__Problem requirements__
The answer must be a bare number: the count of lines below that contain "intros".

'''

Definition ofz_InitializeNextTickIterator (store : St) (poolId currentTickIndex : Z) :
    Res (list (bytes * V)) :=
  let prefixStore := st_prefix store (KeyTickPrefixByPoolId poolId) in
  let startKey := TickIndexToBytes currentTickIndex in
  seek (fun tick => tick >? currentTickIndex) (st_iter prefixStore (Some startKey) None).

Context {KS : KVStoreSpec K} {BS : BigEndianSpec B}.

Definition enc (tv : Z * V) : bytes * V := (TickIndexToBytes (fst tv), snd tv).

(** Every key under the pool's tick prefix is the encoding of a tick, as
    [SetTickInfo] leaves it. *)
Definition ticks_wf (store : St) (poolId : Z) : Prop :=
  forall k v, st_get (st_prefix store (KeyTickPrefixByPoolId poolId)) k = Some v ->
    exists t, is_int64 t /\ k = TickIndexToBytes t.

Definition tick_lt (x y : Z * V) : Prop := fst x < fst y.

Lemma decode_entries l :
  StronglySorted key_lt l ->
  (forall k v, In (k, v) l -> exists t, is_int64 t /\ k = TickIndexToBytes t) ->
  exists ts, l = map enc ts /\ StronglySorted tick_lt ts /\ Forall (fun tv => is_int64 (fst tv)) ts.
Proof.
  induction 1 as [|[k v] l Sl IH F]; intros H.
  - exists []. repeat constructor.
  - destruct IH as (ts & E & S' & I'); [intros; apply (H k0 v0); now right|].
    destruct (H k v) as (t & It & ->); [now left|].
    exists ((t, v) :: ts). cbn [map]. split; [now rewrite E|]. split; [|now constructor].
    constructor; [assumption|]. rewrite Forall_forall in *. intros [u w] Hu.
    assert (L : key_lt (TickIndexToBytes t, v) (enc (u, w))) by (apply F; rewrite E; now apply in_map).
    unfold key_lt, blt, enc in L. cbn [fst] in L. unfold tick_lt. cbn [fst].
    rewrite TickIndexToBytes_compare in L; [now apply Z.compare_lt_iff | assumption | now apply (I' (u, w))].
Qed.

Lemma enc_in ts t v :
  is_int64 t -> Forall (fun tv => is_int64 (fst tv)) ts ->
  In (TickIndexToBytes t, v) (map enc ts) <-> In (t, v) ts.
Proof.
  intros It F. rewrite in_map_iff. split.
  - intros ([u w] & E & I). rewrite Forall_forall in F. pose proof (F _ I) as Iu. cbn [fst] in Iu.
    injection E as E1 E2. cbn [fst snd] in *.
    apply TickIndexToBytes_inj in E1; [congruence | assumption..].
  - intros I. now exists (t, v).
Qed.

'''

__Answer for this exercise__
6